(* ===== verification/PolicyFile.v ===== *)
(** Where a boot policy comes from ([internal/policy/policy.go]): a file, or the
    policy shipped with the binary, and what the shipped policy decides.

    [encoding/json] is an interface: it decodes a text into a [file], or says
    why not.  [default_file] is the decoded [default.policy.json]. *)

From S2P Require Import Prelude GoStrings Money Contracts Verdict Predicates Runtime Signing Engine Samples EngineProps PolicyLoad.

Class PolicyDecoder := { decode_file : string -> result string file }.

Inductive parse_error := DecodePolicy (msg : string) | BadPolicy (e : load_error).
Inductive source_error := ReadPolicy (path msg : string) | ParsePolicy (path : string) (e : parse_error).

Definition predicate_doc (id type : string) : predicateDoc :=
  {| d_ID := id; d_Type := type; d_Agents := []; d_Max := ""; d_Currency := ""; d_Vendors := []; d_AllowedActions := []; d_AllowedTargets := [];
     d_StartMinute := None; d_EndMinute := None; d_Weekdays := []; d_Allowed := ∅ |}.

Definition default_actions : list string := ["payment.create"; "payment.capture"; "payment.refund"].

Definition default_file : file :=
  {| f_Version := "";
     f_Predicates :=
       [ {| d_ID := "default-per-transaction-limit"; d_Type := "per_transaction_limit"; d_Agents := []; d_Max := "10000.00"; d_Currency := "USD";
            d_Vendors := []; d_AllowedActions := []; d_AllowedTargets := []; d_StartMinute := None; d_EndMinute := None; d_Weekdays := []; d_Allowed := ∅ |};
         {| d_ID := "default-agent-permission"; d_Type := "agent_permission"; d_Agents := []; d_Max := ""; d_Currency := ""; d_Vendors := [];
            d_AllowedActions := default_actions; d_AllowedTargets := []; d_StartMinute := None; d_EndMinute := None; d_Weekdays := []; d_Allowed := ∅ |};
         predicate_doc "default-vendor-blocklist" "vendor_blocklist";
         {| d_ID := "default-business-hours"; d_Type := "time_window"; d_Agents := []; d_Max := ""; d_Currency := ""; d_Vendors := [];
            d_AllowedActions := []; d_AllowedTargets := []; d_StartMinute := Some 0; d_EndMinute := Some 0; d_Weekdays := []; d_Allowed := ∅ |} ] |}.

Section source.
Context `{BigRat} `{Unicode} `{Sha256} `{Jcs}.

(** [Parse] of a text. *)
Definition Parse_text `{PolicyDecoder} (raw : string) : result parse_error Policy :=
  match decode_file raw with
  | Err msg => Err (DecodePolicy msg)
  | Ok f => match Parse f with Err e => Err (BadPolicy e) | Ok p => Ok p end
  end.

(** [ReadFile] is [os.ReadFile]. *)
Definition Load `{PolicyDecoder} (ReadFile : string -> result string string) (path : string) : result source_error Policy :=
  match ReadFile path with
  | Err msg => Err (ReadPolicy path msg)
  | Ok b => match Parse_text b with Err e => Err (ParsePolicy path e) | Ok p => Ok p end
  end.

Definition Default : result source_error Policy :=
  match Parse default_file with Err e => Err (ParsePolicy "embedded default" (BadPolicy e)) | Ok p => Ok p end.

(** The predicates of the shipped policy. *)
Definition default_predicates : list Predicate :=
  [ as_PerTransactionLimit (NewPerTransactionLimit "default-per-transaction-limit" [] "10000.00" "USD");
    as_AgentPermission (NewAgentPermission "default-agent-permission" [] default_actions []);
    as_VendorBlocklist (NewVendorBlocklist "default-vendor-blocklist" [] []);
    as_TimeWindow (NewTimeWindow "default-business-hours" [] 0 0 []) ].

Lemma default_builds : build_all 0 [] (f_Predicates default_file) = Ok default_predicates.
Proof using Type. reflexivity. Qed.

(** The shipped policy is always well formed; only its content version can fail,
    with the canonicalization. *)
Lemma Default_spec :
  Default = match contentVersion (f_Predicates default_file) with
            | Ok v => Ok {| pol_Version := v; pol_Predicates := default_predicates; pol_Budgets := [] |}
            | Err e => Err (ParsePolicy "embedded default" (BadPolicy e))
            end.
Proof using Type.
  unfold Default, Parse. rewrite default_builds. cbn [mbind result_bind]. change (String.eqb (f_Version default_file) "") with true. cbn [mbind result_bind].
  by destruct (contentVersion _).
Qed.

(** What it asks of a request. *)
Definition default_verdict (req : AuthorizeRequest) : string :=
  if negb (mem_str (req_Action req) default_actions) then VerdictDeny
  else if negb (String.eqb (req_Currency req) "USD") then VerdictReview
  else if rat_gt (decimal_value (req_Amount req)) (decimal_value "10000.00") then VerdictDeny else VerdictApprove.

Lemma default_combine req at_ :
  reMoney (req_Amount req) = true -> toContractVerdict (Combine (local_result (buildInput req at_) <$> default_predicates)) = default_verdict req.
Proof using Type.
  intros Hm. set (i := buildInput req at_). unfold default_predicates. cbn [fmap list_fmap].
  assert (Hblock : res_Outcome (Evaluate (as_VendorBlocklist (NewVendorBlocklist "default-vendor-blocklist" [] [])) i) = Satisfied).
  { cbn. unfold VendorBlocklist_Evaluate. by case_match. }
  assert (Hact : res_Outcome (Evaluate (as_AgentPermission (NewAgentPermission "default-agent-permission" [] default_actions [])) i) =
                 if mem_str (req_Action req) default_actions then Satisfied else Denied).
  { cbn. unfold AgentPermission_Evaluate. cbn [ap_AllowedActions ap_AllowedTargets NewAgentPermission nonempty default_actions andb]. unfold contains.
    cbn [in_Action buildInput i]. by destruct (mem_str _ _). }
  assert (Hlim : res_Outcome (Evaluate (as_PerTransactionLimit (NewPerTransactionLimit "default-per-transaction-limit" [] "10000.00" "USD")) i) =
                 if negb (String.eqb (req_Currency req) "USD") then Flagged
                 else if rat_gt (decimal_value (req_Amount req)) (decimal_value "10000.00") then Denied else Satisfied).
  { cbn [Evaluate as_PerTransactionLimit pack]. unfold PerTransactionLimit_Evaluate. cbn [ptl_MaxRaw ptl_Currency NewPerTransactionLimit in_Currency in_Amount buildInput i].
    change (parseMoney "10000.00") with (Some (decimal_value "10000.00")). unfold parseMoney. rewrite Hm, (String.eqb_sym "USD" (req_Currency req)).
    change (String.eqb "USD" "") with false. cbn [negb andb]. destruct (String.eqb (req_Currency req) "USD"); cbn [negb]; [|done]. by destruct (rat_gt _ _). }
  assert (Htw : res_Outcome (Evaluate (as_TimeWindow (NewTimeWindow "default-business-hours" [] 0 0 [])) i) = Satisfied) by reflexivity.
  unfold local_result. rewrite Htw, Hlim, Hact, Hblock. unfold default_verdict.
  destruct (mem_str (req_Action req) default_actions), (String.eqb (req_Currency req) "USD"); cbn [negb];
    destruct (rat_gt _ _); reflexivity.
Qed.
End source.

(** C38: What the shipped policy decides.  A service without a policy file and
    without a control plane answers every request with a canonical amount like
    this: DENY for an action other than the three payment actions; REVIEW for a
    currency other than USD; DENY above 10000.00 USD; APPROVE otherwise, at any
    hour, for any agent, vendor and organisation, in shadow mode or not, and
    places no hold. *)
Theorem default_policy_decides `{BigRat} `{Unicode} {W} `{Runtime W} `{Ed25519} `{Sha256} `{Jcs} (e : Engine W) pol orgID req shadow w d w'
  (Hpol : Default = Ok pol) (He : e_Policy e = pol) (Hprov : e_Provider e = None) (Hm : reMoney (req_Amount req) = true)
  (Hrun : Authorize e orgID req shadow w = (Ok d, w')) :
  dec_Verdict d = default_verdict req /\ dec_Obligations d = [] /\ contentVersion (f_Predicates default_file) = Ok (dec_PolicyVersionHash d).
Proof.
  rewrite Default_spec in Hpol. destruct (contentVersion _) as [v|er] eqn:Ev; [|done]. injection Hpol as <-.
  apply Authorize_run in Hrun as (pol & at_ & c & w1 & w2 & Hres & (wa & wb & Hc) & Hv & Hver & _ & _ & _ & _ & base & _ & Hob).
  unfold resolve_policy in Hres. rewrite Hprov, He in Hres. injection Hres as <- _.
  assert (c = None) as ->.
  { destruct c as [[b r]|]; [|done]. destruct Hc as (_ & _ & Hb & _). done. }
  split_and!; [|exact Hob|by rewrite Hver].
  rewrite Hv. cbn [consult_results]. rewrite app_nil_r. change (applicable _ _) with default_predicates.
  by rewrite default_combine.
Qed.

(** * Witness *)

#[local] Existing Instances sample_bigrat sample_unicode toy_ed25519 sample_runtime.
#[local] Instance plain_sha : Sha256 := {| sha256 s := s |}.
#[local] Instance plain_jcs : Jcs := {| canon _ := Some "{}" |}.

Definition default_policy : Policy := match Default with Ok p => p | Err _ => {| pol_Version := ""; pol_Predicates := []; pol_Budgets := [] |} end.
Definition default_engine : Engine (sworld unit) := NewEngine default_policy "k1".

Definition payment (action amount currency : string) : AuthorizeRequest :=
  {| req_AgentID := "agent"; req_Action := action; req_Amount := amount; req_Currency := currency;
     req_Target := {| tgt_Type := TargetVendor; tgt_ID := "acme" |}; req_Jurisdiction := "US"; req_Context := ∅;
     req_IdempotencyKey := "k"; req_EvaluatedAt := ""; req_CounterSnapshot := None |}.

Definition decided (req : AuthorizeRequest) : Decision :=
  match (Authorize default_engine "org" req false (world0 tt)).1 with Ok d => d | Err _ => sample_decision end.

Example default_verdicts :
  map (fun req => dec_Verdict (decided req))
    [payment "payment.create" "10000" "USD"; payment "payment.refund" "10000.01" "USD"; payment "payment.create" "1" "EUR"; payment "wire" "1" "EUR"] =
  [VerdictApprove; VerdictDeny; VerdictReview; VerdictDeny].
Proof. vm_compute. reflexivity. Qed.

Lemma default_policy_loads : Default = Ok default_policy.
Proof.
  assert (Hd : exists p, Default = Ok p) by (rewrite Default_spec; eexists; reflexivity). unfold default_policy. by destruct Hd as [p ->].
Qed.

Lemma default_policy_decides_witness :
  dec_Verdict (decided (payment "payment.create" "9999.99" "USD")) = VerdictApprove /\
  dec_PolicyVersionHash (decided (payment "payment.create" "9999.99" "USD")) = "pol_7b7d".
Proof.
  assert (Hr : exists w', Authorize default_engine "org" (payment "payment.create" "9999.99" "USD") false (world0 tt) =
    (Ok (decided (payment "payment.create" "9999.99" "USD")), w')).
  { eexists. unfold decided. vm_compute. reflexivity. }
  destruct Hr as [w' Hr].
  destruct (default_policy_decides default_engine default_policy "org" (payment "payment.create" "9999.99" "USD") false _ _ w' default_policy_loads eq_refl eq_refl ltac:(reflexivity) Hr)
    as (Hv & _ & _).
  split; [rewrite Hv; vm_compute; reflexivity|]. vm_compute. reflexivity.
Defined.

= INSTRUCTIONS FOR THE TASK =
Repeat exactly the lines of the material above, taking the first line, the line with "decoded [default.policy.json]. *)", and every line between them.

= ANSWER SPACE =
(* ===== verification/PolicyFile.v ===== *)
(** Where a boot policy comes from ([internal/policy/policy.go]): a file, or the
    policy shipped with the binary, and what the shipped policy decides.

    [encoding/json] is an interface: it decodes a text into a [file], or says
    why not.  [default_file] is the decoded [default.policy.json]. *)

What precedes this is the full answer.